To determine the volume of water that can be heated, we need to use the specific heat formula:
Q = mcΔT
where:
Q is the heat energy transferred (in joules)
m is the mass of the substance (in kilograms)
c is the specific heat capacity of the substance (in joules per kilogram per degree Celsius)
ΔT is the change in temperature (in degrees Celsius)
First, convert the given energy from kJ to J by multiplying by 1000:
682000 kJ * 1000 J/kJ = 682000000 J
Next, we can calculate the mass of the water. The specific heat capacity of water is approximately 4.186 J/g°C or 4186 J/kg°C:
m = Q / (c * ΔT)
m = 682000000 J / (4186 J/kg°C * (60.0°C - 8.6°C))

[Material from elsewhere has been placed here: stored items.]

(* ===== verification/NetBase64Codec.v ===== *)
(** * NetBase64Codec: base64 encoding with three alphabets

    src/sipXtackLib/src/net/NetBase64Codec.cpp.  Encoding builds the output
    three octets at a time; decoding works by index on the encoded storage
    and on the output buffer, where an access outside either is [UB].  The
    syntax check is a PCRE search: the search engine is a parameter with its
    documented meaning ([Base64SearchLaws]), in particular that [$] also
    matches before a final newline. *)
From Stdlib Require Import ZArith Lia Ascii String.
From stdpp Require Import base list strings sets gmap.
From S2P Require Import Prelude.
Local Open Scope Z_scope.

(** The three alphabets the class accepts. *)
Inductive Base64Alphabet : Type := RFC4648MimeAlphabet | RFC4648UrlSafeAlphabet | SipTokenSafeAlphabet.

Definition alphabet_chars (a : Base64Alphabet) : list ascii :=
  match a with
  | RFC4648MimeAlphabet => bytes "ABCDEFGHIJKLMNOPQRSTUVWXYZabcdefghijklmnopqrstuvwxyz0123456789+/="
  | RFC4648UrlSafeAlphabet => bytes "ABCDEFGHIJKLMNOPQRSTUVWXYZabcdefghijklmnopqrstuvwxyz0123456789-_="
  | SipTokenSafeAlphabet => bytes "ABCDEFGHIJKLMNOPQRSTUVWXYZabcdefghijklmnopqrstuvwxyz0123456789_`'"
  end.

Definition PAD_CHAR : Z := 64.

(** [alphabet[i]] *)
Definition letter (a : Base64Alphabet) (i : Z) : ascii := nth (Z.to_nat i) (alphabet_chars a) NUL.

(** NetBase64Codec::encodedSize *)
Definition encodedSize (dataSize : Z) : Z :=
  let size := Z.quot dataSize 3 in
  let size := if Z.rem dataSize 3 =? 0 then size else size + 1 in size * 4.

(** The four indexes into the alphabet; [data[i]] is a signed char. *)
Definition index1 (c0 : ascii) : Z := Z.shiftr (Z.land (schar c0) 252) 2.
Definition index2 (c0 c1 : ascii) : Z :=
  Z.lor (Z.shiftl (Z.land (schar c0) 3) 4) (Z.shiftr (Z.land (schar c1) 240) 4).
Definition index3 (c1 c2 : ascii) : Z :=
  Z.lor (Z.shiftl (Z.land (schar c1) 15) 2) (Z.shiftr (Z.land (schar c2) 192) 6).
Definition index4 (c2 : ascii) : Z := Z.land (schar c2) 63.
Definition index2_last (c0 : ascii) : Z := Z.shiftl (Z.land (schar c0) 3) 4.
Definition index3_last (c1 : ascii) : Z := Z.shiftl (Z.land (schar c1) 15) 2.

(** NetBase64Codec::encode: the loop over groups of three octets and the
    switch on what is left. *)
Fixpoint encode (a : Base64Alphabet) (data : list ascii) : list ascii :=
  match data with
  | c0 :: c1 :: c2 :: data' =>
      letter a (index1 c0) :: letter a (index2 c0 c1) :: letter a (index3 c1 c2) :: letter a (index4 c2)
      :: encode a data'
  | [c0; c1] => [letter a (index1 c0); letter a (index2 c0 c1); letter a (index3_last c1); letter a PAD_CHAR]
  | [c0] => [letter a (index1 c0); letter a (index2_last c0); letter a PAD_CHAR; letter a PAD_CHAR]
  | [] => []
  end.

(** The result of [validBase64.Search(encodedData, encodedDataSize)] with the
    regular expression of an alphabet: the lengths of its two groups. *)
Class Base64Search : Type := search : Base64Alphabet -> list ascii -> option (Z * Z).

Definition LF : ascii := "010"%char.

(** [(set+)(pad{0,2})] up to the end or to a final newline. *)
Definition base64_match (a : Base64Alphabet) (s b p t : list ascii) : Prop :=
  s = b ++ p ++ t /\ b <> [] /\ Forall (fun c => c ∈ take 64 (alphabet_chars a)) b
  /\ (length p <= 2)%nat /\ Forall (fun c => c = letter a PAD_CHAR) p /\ (t = [] \/ t = [LF]).

Class Base64SearchLaws `{Base64Search} : Prop :=
  search_spec : forall a s n1 n2, search a s = Some (n1, n2) <->
    exists b p t, base64_match a s b p t /\ n1 = Z.of_nat (length b) /\ n2 = Z.of_nat (length p).

Section Codec.
Context `{Base64Search}.

(** NetBase64Codec::validEncodingBytes *)
Definition validEncodingBytes (a : Base64Alphabet) (s : list ascii) : Z :=
  match search a s with
  | Some (encodingBytes, paddingBytes) =>
      let syntaxIsValid :=
        if paddingBytes =? 0 then 0 =? Z.rem encodingBytes 4
        else if paddingBytes =? 1 then 3 =? Z.rem encodingBytes 4
        else if paddingBytes =? 2 then 2 =? Z.rem encodingBytes 4
        else false in
      if syntaxIsValid then encodingBytes else 0
  | None => 0
  end.

(** NetBase64Codec::isValid *)
Definition isValid (a : Base64Alphabet) (s : list ascii) : bool := 0 <? validEncodingBytes a s.

(** NetBase64Codec::decodedSize *)
Definition decodedSize (a : Base64Alphabet) (s : list ascii) : Z :=
  let nonPadBytes := validEncodingBytes a s in
  if nonPadBytes =? 0 then 0 else Z.quot (nonPadBytes * 3) 4.

(** [strchr(alphabet, c) - alphabet]: the terminator counts as found, a
    character that is not found gives a null pointer. *)
Fixpoint strchr_offset (c : ascii) (l : list ascii) (i : Z) : outcome Z :=
  match l with
  | [] => if bool_decide (c = NUL) then Ok i else UB
  | d :: l' => if bool_decide (c = d) then Ok i else strchr_offset c l' (i + 1)
  end.

(** NetBase64Codec::decodeChar *)
Definition decodeChar (a : Base64Alphabet) (encoded : ascii) : outcome Z :=
  if bool_decide (encoded = letter a PAD_CHAR) then Ok 0 else strchr_offset encoded (alphabet_chars a) 0.

(** [decodeChar(encodedData[i], alphabet)] *)
Definition decode_at (a : Base64Alphabet) (encodedData : list ascii) (i : Z) : outcome Z :=
  let! c := read_at encodedData i 1 in
  match c with x :: _ => decodeChar a x | [] => UB end.

(** The loop of NetBase64Codec::decode *)
Fixpoint decode_loop (fuel : nat) (a : Base64Alphabet) (encodedDataSize : Z) (encodedData : list ascii)
    (dataSize i j : Z) (data : list ascii) : outcome (list ascii) :=
  if i <? encodedDataSize then
    match fuel with
    | O => UB
    | S fuel' =>
        let! d0 := decode_at a encodedData i in
        let! d1 := decode_at a encodedData (i + 1) in
        let! data1 := write_at data j [chr (Z.lor (Z.shiftl d0 2) (Z.shiftr (Z.land d1 48) 4))] in
        let! data2 :=
          (if j + 1 <? dataSize then
             let! d2 := decode_at a encodedData (i + 2) in
             let! data2 := write_at data1 (j + 1)
               [chr (Z.lor (Z.shiftl (Z.land d1 15) 4) (Z.shiftr (Z.land d2 60) 2))] in
             if j + 2 <? dataSize then
               let! d3 := decode_at a encodedData (i + 3) in
               write_at data2 (j + 2) [chr (Z.lor (Z.shiftl (Z.land d2 3) 6) (Z.land d3 63))]
             else Ok data2
           else Ok data1) in
        decode_loop fuel' a encodedDataSize encodedData dataSize (i + 4) (j + 3) data2
    end
  else Ok data.

(** NetBase64Codec::decode(int, const char[], int&, char[]): the size and
    the storage of the encoded data, and the output buffer. *)
Definition decode_array (a : Base64Alphabet) (encodedDataSize : Z) (encodedData data : list ascii)
    : outcome (bool * Z * list ascii) :=
  let! s := read_at encodedData 0 encodedDataSize in
  if isValid a s then
    let dataSize := decodedSize a s in
    let! data' := decode_loop (Z.to_nat encodedDataSize) a encodedDataSize encodedData dataSize 0 0 data in
    Ok (true, dataSize, data')
  else Ok (false, 0, data).

(** NetBase64Codec::decode(UtlString, UtlString&): the encoded string with
    its terminator; the output gets [decodedSize + 2] bytes of capacity,
    whose contents [fill] are not initialised. *)
Definition decode (a : Base64Alphabet) (fill : nat -> ascii) (encodedData : list ascii)
    : outcome (bool * list ascii) :=
  if isValid a encodedData then
    let sizeNeeded := decodedSize a encodedData + 1 in
    let buffer := fill <$> seq 0 (Z.to_nat (sizeNeeded + 1)) in
    let! r := decode_array a (Z.of_nat (length encodedData)) (encodedData ++ [NUL]) buffer in
    let '(valid, size, buffer') := r in
    Ok (valid, if valid then take (Z.to_nat size) buffer' else [])
  else Ok (false, []).

End Codec.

m = 682000000 J / (4186 J/kg°C * 51.4°C)
m ≈ 3240.05 kg
Finally, convert the mass of water from kilograms to liters. Since the density of water is approximately 1 g/mL or 1000 kg/m³:
V = m / ρ
V = 3240.05 kg / 1000 kg/m³
V ≈ 3.24005 m³
V ≈ 3240.05 L
Therefore, the volume of water that can be heated from 8.6°C to 60.0°C with 100% efficiency is approximately 3240.05 liters.